Streit um Sudans Staatschef Baschir

Franco-afrikanischer Jubiläumsgipfel wurde nach Nizza verlegt

  • Ralf Klingsieck, Paris
  • Lesedauer: 3 Min.
Der 25. franco-afrikanische Gipfel, der Anfang nächster Woche in Nizza stattfindet, sollte turnusmäßig eigentlich in Ägypten abgehalten werden. Doch der Streit um Sudans Präsidenten Baschir sorgte für die Verlegung.

Ursprünglich war das ägyptische Seebad Scharm el Scheich als Gipfelort vorgesehen, doch dorthin wäre auch der sudanesische Präsident Omar el Baschir gekommen, gegen den ein internationaler Haftbefehl wegen seiner Verantwortung für den Bürgerkrieg gegen die Minderheitsbevölkerung der Provinz Darfur vorliegt. Wie die meisten afrikanischen und arabischen Staaten erkennt auch Ägypten diese Anklage nicht an, während Frankreich zu den Initiatoren des Verfahrens vor dem Internationalen Strafgerichtshof gehört. Präsident Nicolas Sarkozy wollte Baschir keinesfalls begegnen, und darum überzeugte er den ägyptischen Präsidenten Mubarak, auf die Ausrichtung des franco-afrikanischen Gipfels zu verzichten und der Verlegung nach Nizza zuzustimmen. Dorthin wird sich Baschir nicht wagen, weil ihm die sofortige Verhaftung droht.
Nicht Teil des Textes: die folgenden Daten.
(* ===== verification/EcRebuild.v ===== *)
(** * Rebuilding lost shards ([rebuild_ec_files_inner] of
      [storage/erasure_coding/encoder.rs])

    With at least ten of the fourteen shards on disk, the loop restores the
    others exactly, for any code that recovers a column from the bytes left of it. *)

From S2P Require Import Prelude Types Text Ttl Replica Errors Files ShardBits EcCodec EcCodecFacts.
#[local] Open Scope list_scope.
#[local] Open Scope Z_scope.

(** A column of which only the shards in [present] are left. *)
Definition masked {A} (present : Z -> bool) (word : list A) : list (option A) :=
  imap (fun i b => if present (Z.of_nat i) then Some b else None) word.

(** What [reed_solomon_erasure] documents of every choice of at least ten
    present shards: a coded column is reconstructed from what is left of it. *)
Definition recovers_from {RS : ReedSolomon} {RI : ReedSolomonInverse} (present : Z -> bool) : Prop :=
  forall d, length d = Z.to_nat DATA_SHARDS_COUNT ->
    rs_reconstruct (masked present (d ++ rs_parity d)) = Some (d ++ rs_parity d).

(** A list given position by position, with its positions. *)
Lemma imap_seqZ {A B} (g : Z -> A -> B) (s : Z -> A) l k :
  imap (fun i x => g (k + Z.of_nat i) x) (map s (seqZ k l)) = map (fun i => g i (s i)) (seqZ k l).
Proof.
  destruct (Z.leb_spec 0 l) as [Hl|Hl]; [|by rewrite seqZ_nil by lia].
  revert k. pattern l. apply natlike_ind; [intros k; by rewrite seqZ_nil by lia| |done].
  intros m Hm IH k. rewrite seqZ_cons by lia. cbn [map imap]. rewrite Z.add_0_r. f_equal.
  rewrite Z.pred_succ, <- (IH (Z.succ k)). apply imap_ext. intros i x _. cbn. f_equal. lia.
Qed.

Section rebuild.
Context {RS : ReedSolomon} {RI : ReedSolomonInverse}.
(** Byte [p] of shard [i], and the coded column at [p]. *)
Context (f : Z -> Z -> byte) (n : Z) (present : Z -> bool).
Context (Hrec : recovers_from present).
Definition col_at (p : Z) : list byte :=
  let d := map (fun i => f i p) (seqZ 0 DATA_SHARDS_COUNT) in d ++ rs_parity d.
Definition shard_at (i p : Z) : byte := byte_at (col_at p) i.

Definition ids : list Z := seqZ 0 TOTAL_SHARDS_COUNT.
Definition kept {A} (g : Z -> A) : list (option A) := map (fun i => if present i then Some (g i) else None) ids.

Lemma col_len p : length (col_at p) = Z.to_nat TOTAL_SHARDS_COUNT.
Proof. unfold col_at. rewrite length_app, rs_parity_len, length_map, length_seqZ. done. Qed.

Lemma map_byte_at (l : list byte) k : length l = Z.to_nat k -> map (byte_at l) (seqZ 0 k) = l.
Proof.
  intros Hl. destruct (Z.leb_spec 0 k) as [Hk|Hk].
  - change (tab (byte_at l) k = l). replace k with (len l) by (unfold len; lia). apply tab_data.
  - rewrite seqZ_nil by lia. destruct l; [done|]. cbn in Hl. lia.
Qed.

(** The shards of the encoder are these columns, row by row. *)
Lemma coded_rows m : coded f m = map (fun i => tab (shard_at i) m) ids.
Proof.
  unfold coded, data_rows, ids.
  replace TOTAL_SHARDS_COUNT with (DATA_SHARDS_COUNT + PARITY_SHARDS_COUNT) by done.
  rewrite seqZ_app, map_app by done. f_equal.
Qed.

Lemma kept_count {A B} (g : Z -> A) (h : Z -> B) : len (omap id (kept g)) = len (omap id (kept h)).
Proof.
  unfold kept, len. f_equal. generalize ids. intros l. induction l as [|i l IH]; [done|]. cbn.
  destruct (present i); cbn; [by rewrite IH|done].
Qed.

Context (Hten : DATA_SHARDS_COUNT <= len (omap id (kept (fun i => i)))).

Lemma kept_masked {A} (g : Z -> A) : masked present (map g ids) = kept g.
Proof. exact (imap_seqZ (fun i x => if present i then Some x else None) g TOTAL_SHARDS_COUNT 0). Qed.

Lemma recover_column p : rs_reconstruct (kept (fun i => shard_at i p)) = Some (col_at p).
Proof.
  rewrite <- kept_masked. pose proof (map_byte_at (col_at p) TOTAL_SHARDS_COUNT (col_len p)) as E.
  change (map (fun i => shard_at i p) ids = col_at p) in E. rewrite E.
  apply Hrec. by rewrite length_map, length_seqZ.
Qed.

Lemma mapM_some {A B} (g : A -> option B) (h : A -> B) l : (forall x, x ∈ l -> g x = Some (h x)) -> mapM g l = Some (map h l).
Proof.
  induction l as [|x l IH]; intros H; [done|]. cbn. rewrite H by by left. cbn.
  rewrite IH by (intros y Hy; apply H; by right). done.
Qed.

(** A block of rows. *)
Lemma reconstruct_kept start B : 0 <= B ->
  reconstruct_rows (kept (fun i => tab (fun p => shard_at i (start + p)) B)) B
  = Some (map (fun i => tab (fun p => shard_at i (start + p)) B) ids).
Proof.
  intros HB. unfold reconstruct_rows. rewrite (kept_count _ (fun i => i)).
  rewrite (proj2 (Z.ltb_ge _ _)) by done.
  rewrite (mapM_some _ (fun j => col_at (start + j))).
  - f_equal. replace (len (kept _)) with TOTAL_SHARDS_COUNT.
    2:{ unfold kept, len. rewrite length_map. unfold ids. rewrite length_seqZ. done. }
    fold ids. apply map_ext. intros i. rewrite map_map. done.
  - intros j Hj%elem_of_seqZ.
    rewrite <- recover_column. f_equal. unfold kept. rewrite map_map. apply map_ext. intros i.
    destruct (present i); [|done]. by rewrite byte_at_tab by lia.
Qed.

(** ** The loop *)

Let B := ERASURE_CODING_SMALL_BLOCK_SIZE.

Lemma block_of i start m : 0 <= start -> 0 <= m -> start + B + m = n ->
  take (Z.to_nat B) (drop (Z.to_nat start) (tab (shard_at i) n)) = tab (fun p => shard_at i (start + p)) B.
Proof.
  intros H1 H2 <-. destruct (take_drop_tab (shard_at i) (B + m) start) as [_ Hd]; [done|unfold B, ERASURE_CODING_SMALL_BLOCK_SIZE; lia|].
  rewrite <- Z.add_assoc, Hd.
  destruct (take_drop_tab (fun p => shard_at i (start + p)) m B) as [Ht _]; [unfold B, ERASURE_CODING_SMALL_BLOCK_SIZE; lia|done|].
  done.
Qed.

Lemma read_blocks_kept l start size : 0 <= start -> start + B <= n -> size = 0 \/ size = B ->
  exists size', read_blocks (map (fun i => if present i then Some (tab (shard_at i) n) else None) l) start size
  = Ok (Some (map (fun i => if present i then Some (tab (fun p => shard_at i (start + p)) B) else None) l, size'))
  /\ (size' = size \/ size' = B) /\ (size = B \/ existsb present l = true -> size' = B).
Proof.
  intros H1 H2. revert size. induction l as [|i l IH]; intros size Hs; cbn [map read_blocks existsb].
  { exists size. split; [done|]. split; [by left|]. intros [?|?]; done. }
  destruct (present i); cbn [orb].
  - change ERASURE_CODING_SMALL_BLOCK_SIZE with B. rewrite (block_of i start (n - start - B)) by lia. rewrite tab_len by (unfold B, ERASURE_CODING_SMALL_BLOCK_SIZE; lia).
    replace (B =? 0) with false by done.
    replace (if size =? 0 then B else size) with B by (destruct Hs as [->| ->]; done).
    rewrite Z.eqb_refl. cbn [negb]. destruct (IH B) as (s' & E & Hs1 & Hs2); [by right|].
    rewrite E. cbn [obind]. exists s'. split; [done|]. rewrite Hs2 by by left. split; [by right|done].
  - destruct (IH size Hs) as (s' & E & Hs1 & Hs2). rewrite E. cbn [obind]. by exists s'.
Qed.

Lemma existsb_kept : existsb present ids = true.
Proof.
  unfold kept in Hten. revert Hten. generalize ids. intros l. induction l as [|i l IH]; cbn; [done|].
  destruct (present i); [done|]. exact IH.
Qed.

Lemma read_blocks_end l size : existsb present l = true ->
  read_blocks (map (fun i => if present i then Some (tab (shard_at i) n) else None) l) n size = Ok None.
Proof.
  induction l as [|i l IH]; cbn [map existsb read_blocks]; [done|]. destruct (present i); cbn [orb].
  - intros _. rewrite drop_ge; [by rewrite take_nil|]. destruct (Z.leb_spec 0 n).
    + pose proof (tab_len (shard_at i) n). unfold len in *. lia.
    + rewrite tab_nil by lia. cbn. lia.
  - intros H. by rewrite IH.
Qed.

(** The missing shards up to [m], nothing for the others. *)
Definition rebuilt (m : Z) : list (list byte) := map (fun i => if present i then [] else tab (shard_at i) m) ids.

Lemma append_rebuilt m k : 0 <= m -> 0 <= k ->
  append_missing (kept (fun i => tab (shard_at i) n)) (map (fun i => tab (fun p => shard_at i (m + p)) k) ids) (rebuilt m)
  = rebuilt (m + k).
Proof.
  intros Hm Hk. unfold append_missing, kept, rebuilt. generalize ids. intros l.
  induction l as [|i l IH]; [done|]. cbn. rewrite IH. f_equal. destruct (present i); [done|].
  by rewrite tab_app.
Qed.

Lemma rebuild_loop_spec (r : nat) : forall fuel start size, (r < fuel)%nat -> 0 <= start ->
  start + Z.of_nat r * B = n -> size = 0 \/ size = B ->
  rebuild_loop fuel (kept (fun i => tab (shard_at i) n)) start size (rebuilt start) = Ok (rebuilt n).
Proof.
  assert (HB : 0 < B) by done. induction r as [|r IH]; intros fuel start size Hf H0 Hn Hs; (destruct fuel as [|fuel]; [lia|]); cbn [rebuild_loop].
  - assert (start = n) as -> by lia. unfold kept at 1. rewrite read_blocks_end by apply existsb_kept. done.
  - unfold kept at 1. destruct (read_blocks_kept ids start size) as (s' & E & _ & Hs'); [done|nia|done|].
    rewrite E. cbn [map_err obind]. rewrite Hs' by (right; apply existsb_kept).
    pose proof (reconstruct_kept start B ltac:(lia)) as Hr. unfold kept at 1 in Hr. rewrite Hr.
    rewrite append_rebuilt by lia. apply IH; [lia|lia|nia|by right].
Qed.

Lemma rebuild_kept (r : nat) : Z.of_nat r * B = n ->
  rebuild_ec_files (kept (fun i => tab (shard_at i) n)) = Ok (rebuilt n).
Proof.
  intros Hn. assert (HB : 0 < B) by done. unfold rebuild_ec_files.
  replace (replicate (length (kept (fun i => tab (shard_at i) n))) []) with (rebuilt 0).
  2:{ unfold rebuilt, kept. rewrite length_map. generalize ids. intros l. induction l as [|i l IH]; [done|].
      cbn. rewrite IH. by destruct (present i). }
  apply rebuild_loop_spec with (r := r); [|done|lia|by left].
  assert (Hlong : n <= fold_right (fun (i : option (list byte)) m => match i with Some x => Z.max (len x) m | None => m end) 0
    (kept (fun i => tab (shard_at i) n))).
  { unfold kept. pose proof existsb_kept as He. revert He. generalize ids. intros l. induction l as [|i l IH]; [done|].
    cbn [existsb map fold_right]. destruct (present i); [|exact IH]. intros _. rewrite tab_len by nia. lia. }
  nia.
Qed.

End rebuild.

Lemma shard_size_blocks (data : list byte) :
  exists r : nat, Z.of_nat r * ERASURE_CODING_SMALL_BLOCK_SIZE
    = shard_size ERASURE_CODING_LARGE_BLOCK_SIZE ERASURE_CODING_SMALL_BLOCK_SIZE (len data).
Proof.
  pose proof (len_nonneg data) as Hn. unfold shard_size.
  destruct (large_rows_spec ERASURE_CODING_LARGE_BLOCK_SIZE ltac:(done) (len data) Hn) as (H1 & _).
  destruct (small_rows_spec ERASURE_CODING_LARGE_BLOCK_SIZE ERASURE_CODING_SMALL_BLOCK_SIZE ltac:(done) ltac:(done) (len data) Hn)
    as (H2 & _).
  set (a := large_rows _ _) in *. set (b := small_rows _ _ _) in *.
  exists (Z.to_nat (a * 1024 + b)). rewrite Z2Nat.id by lia.
  change ERASURE_CODING_LARGE_BLOCK_SIZE with (1024 * ERASURE_CODING_SMALL_BLOCK_SIZE). ring.
Qed.

(** Whenever at least ten of the fourteen shards of a data file are left,
    rebuilding succeeds and restores every lost shard byte for byte; the shards
    that are there are not written. *)
Theorem rebuild_restores : forall (RS : ReedSolomon) (RI : ReedSolomonInverse) data shards present,
  recovers_from present -> write_ec_files data = Ok shards ->
  DATA_SHARDS_COUNT <= len (omap id (masked present shards)) ->
  rebuild_ec_files (masked present shards)
  = Ok (imap (fun i s => if present (Z.of_nat i) then [] else s) shards).
Proof.
  intros RS RI data shards present Hrec Hw. rewrite write_ec_files_ok in Hw. injection Hw as <-.
  set (f := shard_byte _ _ data). set (n := shard_size _ _ (len data)). rewrite coded_rows, kept_masked.
  intros Hten. destruct (shard_size_blocks data) as [r Hr]. fold n in Hr.
  pose proof (imap_seqZ (fun i (x : list byte) => if present i then [] else x) (fun i => tab (shard_at f i) n)
    TOTAL_SHARDS_COUNT 0) as Hi.
  etrans; [refine (rebuild_kept f n present Hrec _ r Hr)|f_equal; exact (eq_sym Hi)].
  rewrite (kept_count _ _ (fun i => tab (shard_at f i) n)). exact Hten.
Qed.

(** ** Example: a code that mirrors the first four data shards *)

#[local] Instance mirror : ReedSolomon.
Proof.
  refine {| rs_parity := fun col => take 4 (col ++ replicate 4 Byte.x00) |}.
  intros col. rewrite length_take, length_app, length_replicate. change (Z.to_nat PARITY_SHARDS_COUNT) with 4%nat. lia.
Defined.

#[local] Instance mirror_inverse : ReedSolomonInverse :=
  {| rs_reconstruct := fun cols =>
       let data := imap (fun i (o : option byte) => match o with Some b => Some b | None => mjoin (cols !! (i + 10)%nat) end)
                     (take 10 cols) in
       match mapM id data with Some d => Some (d ++ rs_parity d) | None => None end |}.

Definition first_four_lost (i : Z) : bool := 4 <=? i.

Lemma mirror_recovers : recovers_from first_four_lost.
Proof. intros d Hd. do 10 (destruct d as [|? d]; [discriminate Hd|]). destruct d; [reflexivity|discriminate Hd]. Qed.

Lemma rebuild_restores_witness : exists shards, write_ec_files tiny = Ok shards
  /\ rebuild_ec_files (masked first_four_lost shards)
     = Ok (imap (fun i s => if first_four_lost (Z.of_nat i) then [] else s) shards).
Proof.
  assert (exists shards, write_ec_files tiny = Ok shards /\ length shards = Z.to_nat TOTAL_SHARDS_COUNT) as (shards & H1 & H2).
  { eexists. split; [apply write_ec_files_ok|apply coded_length]. }
  exists shards. split; [exact H1|].
  apply (rebuild_restores mirror mirror_inverse tiny shards first_four_lost mirror_recovers H1). clear H1.
  do 14 (destruct shards as [|? shards]; [discriminate H2|]). destruct shards; [|discriminate H2]. vm_compute. discriminate.
Defined.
Aber auch das Hauptthema dieses Jubiläumsgipfels, die 50 Jahre zurückliegende Entlassung von 14 französischen Afrika-Kolonien in die Unabhängigkeit, lässt keine Feststimmung aufkommen. Zu unterschiedlich sind die Sicht auf die Vergangenheit und der Anspruch an die heutigen Beziehungen zwischen beiden Seiten. Das war schon vor Wochen bei den Feierlichkeiten in der senegalesischen Hauptstadt Dakar deutlich geworden, als in der Parade eine Formation der im Lande stationierten französischen Légion étrangère mitdefilierte. In der Öffentlichkeit des Landes waren die Reaktionen darauf oft heftig und verbittert.
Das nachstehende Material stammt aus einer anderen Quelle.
(** Writing an entry to the index file. *)
Lemma append_to_index_frame flt k x (nm : needle_mapper memory_map) s i d :
  nm.(nm_index_file) = Some i ->
  exists s' r, append_to_index_file flt k x (nm, s) = ((nm, s'), r) /\ same_outside d i s s'.
Proof.
  intros Hi. unfold append_to_index_file, mbind', mget, mlift, mmodify. cbn [fst snd]. rewrite Hi.
  destruct (fs_get s i) as [f|e|]; cbn [map_err]; [|eauto with frame..].
  destruct (write_all_at flt f (len f) (as_bytes x k)) as [f' r]. cbn [fst snd]. eauto with frame.
Qed.

Lemma set_index_frame iflt k x v s nm i d :
  v.(v_needle_mapper) = Some nm -> nm.(nm_index_file) = Some i ->
  exists v' s' r, set_index iflt k x (v, s) = ((v', s'), r) /\ same_outside d i s s'
    /\ content_size v' = u64 (content_size v + Size.actual_size x.(nv_size))
    /\ v' = with_mapper v'.(v_needle_mapper) v.
Proof.
  intros Hm Hi. unfold set_index, with_nm, needle_mapper_of. cbn [fst snd]. rewrite Hm.
  unfold mapper_set, on_mapper, mmodify, mget, mbind', mret. cbn [fst snd].
  destruct (nvm_set _ k x) as [m' old].
  set (nm1 := set_metric _ _).
  destruct old as [o|]; cbn [fst snd];
  match goal with |- context [append_to_index_file iflt k x (?n, s)] =>
    destruct (append_to_index_frame iflt k x n s i d) as (s' & r & -> & Hf); [done|] end;
  destruct r; cbn [fst snd]; do 3 eexists; (split; [done|]); (split; [done|]);
  unfold content_size, metric_or; rewrite Hm; unfold nm1; cbn; unfold maybe_max_file_key;
  (split; [by destruct (_ <? _)|done]).
Qed.

Lemma delete_index_frame iflt k v s nm i d :
  v.(v_needle_mapper) = Some nm -> nm.(nm_index_file) = Some i ->
  exists v' s' r, delete_index iflt k (v, s) = ((v', s'), r) /\ same_outside d i s s'
    /\ content_size v' = content_size v /\ v' = with_mapper v'.(v_needle_mapper) v.
Proof.
  intros Hm Hi. unfold delete_index, with_nm, needle_mapper_of. cbn [fst snd]. rewrite Hm.
  unfold mapper_delete, on_mapper, mmodify, mget, mbind', mret. cbn [fst snd].
  destruct (nvm_delete _ k) as [m' [o|]]; cbn [fst snd].
  - match goal with |- context [append_to_index_file iflt k o (?n, s)] =>
      destruct (append_to_index_frame iflt k o n s i d) as (s' & r & -> & Hf); [done|] end.
    destruct r; cbn [fst snd]; do 3 eexists; (split; [done|]); (split; [done|]);
      unfold content_size, metric_or; rewrite Hm; done.
  - do 3 eexists. split; [done|]. split; [auto with frame|].
    unfold content_size, metric_or. rewrite Hm. done.
Qed.

(** The fields that no request changes. *)
Definition fixed (v : volume) : Z * string * string * super_block * bool * bool :=
  (identity v, v.(v_no_write_or_delete), v.(v_no_write_can_delete)).

Lemma fixed_mapper m v : fixed (with_mapper m v) = fixed v.
Proof. done. Qed.

Section step.
Context (crc : list byte -> Z).

Record quiet (d i : string) (bound : Z) (o : op) (st st' : volume * fs) : Prop := {
  quiet_files : same_outside d i st.2 st'.2;
  quiet_fixed : fixed st'.1 = fixed st.1;
  quiet_content : 0 <= content_size st'.1 <= bound + op_cost o;
}.

Lemma content_size_wrap a b bound : 0 <= a <= bound -> 0 <= b -> bound + b < 2 ^ 64 -> 0 <= u64 (a + b) <= bound + b.
Proof. intros Ha Hb Hl. rewrite u64_id by (unfold in_u64; lia). lia. Qed.

Lemma write_quiet vid d i v s f nm ix A flt iflt n bound :
  vol_at crc vid d i v s f nm ix A -> storable crc n -> len f + 8 < 2 ^ 32 ->
  0 <= content_size v <= bound -> bound < 2 ^ 32 ->
  exists st' r, write_needle flt iflt n (v, s) = (st', r) /\ quiet d i bound (OpWrite flt iflt n) (v, s) st'.
Proof.
  intros Hv [Hn Hc] Hf Hcs Hb. pose proof Hv as [].
  unfold write_needle, get_volume, mbind', mget, mret, mlift. cbn [fst snd]. rewrite at_writable. cbn [fst snd].
  cbn [fst snd]. rewrite (data_file_ok _ _ _ _ _ _ _ _ _ _ Hv), at_version.
  destruct (append_at_end flt n f Hn) as (z & -> & _ & _); [lia|].
  assert (Hq : forall s', same_outside d i s s' -> quiet d i bound (OpWrite flt iflt n) (v, s) (v, s')).
  { intros s' Hs. split; [done|done|]. cbn [fst]. pose proof (op_cost_nonneg (OpWrite flt iflt n)). lia. }
  unfold mmodify, mthrow. cbn [fst snd]. destruct flt as [[c e]|].
  - do 2 eexists. split; [done|]. apply Hq.
    eapply same_outside_trans; [apply same_outside_put_l|apply same_outside_put_l].
  - cbn [n_id with_sizes n_size]. change (n_id (with_sizes (len (body n)) n)) with (n_id n).
    destruct (set_index_frame iflt (n_id n) (NeedleValue (Offset.from_u64 (append_needle_at f)) (len (body n)))
      v (fs_put d (f ++ z) s) nm i d at_mapper at_index) as (v' & s' & r & E & Hs & Hcs' & Hv').
    change (n_size (with_sizes (len (body n)) n)) with (len (body n)).
    rewrite E. cbn [nv_size] in Hcs'. rewrite <- len_encode in Hcs' by done.
    assert (H1 : same_outside d i s s') by (eapply same_outside_trans; [apply same_outside_put_l|exact Hs]).
    assert (H2 : fixed v' = fixed v) by (rewrite Hv'; done).
    assert (H3 : 0 <= content_size v' <= bound + op_cost (OpWrite None iflt n)).
    { rewrite Hcs'. cbn [op_cost]. pose proof (len_nonneg (encode n)).
      pose proof (len_body_bound n Hn) as Hbb. pose proof (len_encode n Hn) as Hle.
      rewrite Size.actual_size_eq in Hle by done. unfold Size.valid in Hbb.
      pose proof (Size.padding_len_bounds (len (body n))).
      pose proof (content_size_wrap (content_size v) (len (encode n)) bound). lia. }
    destruct r as [old|e|]; [|do 2 eexists; split; [done|split; done]..].
    destruct (_ <? _); unfold on_volume, mmodify; do 2 eexists; (split; [done|]); split; done.
Qed.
Doch noch kritischer wird die Idee Präsident Sarkozys aufgenommen, Militärs der ehemaligen Kolonien am 14. Juli, dem französischen Nationalfeiertag, an der Parade auf den Pariser Champs-Elysées teilnehmen zu lassen. »Das ist, als ob man eine Scheidung feiern wollte«, meint der Rundfunkkommentator Joachim Vokouma. »Muss man daran erinnern, wie viel Tod und Elend der Kolonialismus gebracht hat und wie die ehemaligen Kolonien noch heute – wenn auch subtiler – für die Interessen Frankreichs ausgeplündert werden? Der Sklavenhalter feiert die Freiheit seiner ehemaligen Sklaven, die er weiter an der Kette hält!« Zudem hätten die Armeen, die da in Paris mitparadieren sollen, oft eine unrühmliche Rolle bei der Unterdrückung der eigenen Bevölkerung und bei der Festigung der Herrschaft skrupelloser Diktatoren gespielt.

Nabbi Ibrahimm Souma, ein renommierter Jurist aus Guinea, schätzt ein: »So feiert man gewissermaßen die doppelte Ausplünderung der Afrikaner – erst durch den Kolonialismus und dann durch die Krake ›Franceafrique‹, die zynische Interessenverquickung zwischen den Herrschenden in Frankreich und den ehemaligen Kolonien.« In der senegalesischen Zeitung »Walfadjiri« fragte der Kommentator Abdou Rahmane Mbengu: »Was haben wir aus aus diesen 50 Jahren gemacht? Ist der Zustand unserer Länder nicht eher Anlass zur kritischen Selbstbesinnung als zum Feiern?«

Es wird auch angemerkt, dass das Jubiläum oft dazu dient, Geschichte umzuschreiben. So wird in Kamerun, wo die Unabhängigkeit durch einen opferreichen Kampf errungen wurde, die Rolle der seinerzeitigen Befreiungsorganisation und ihres Führers Ruben Um Nyobe durch die heutigen Machthaber, die dieses Erbe verraten haben, totgeschwiegen und die Erinnerung daran verfolgt.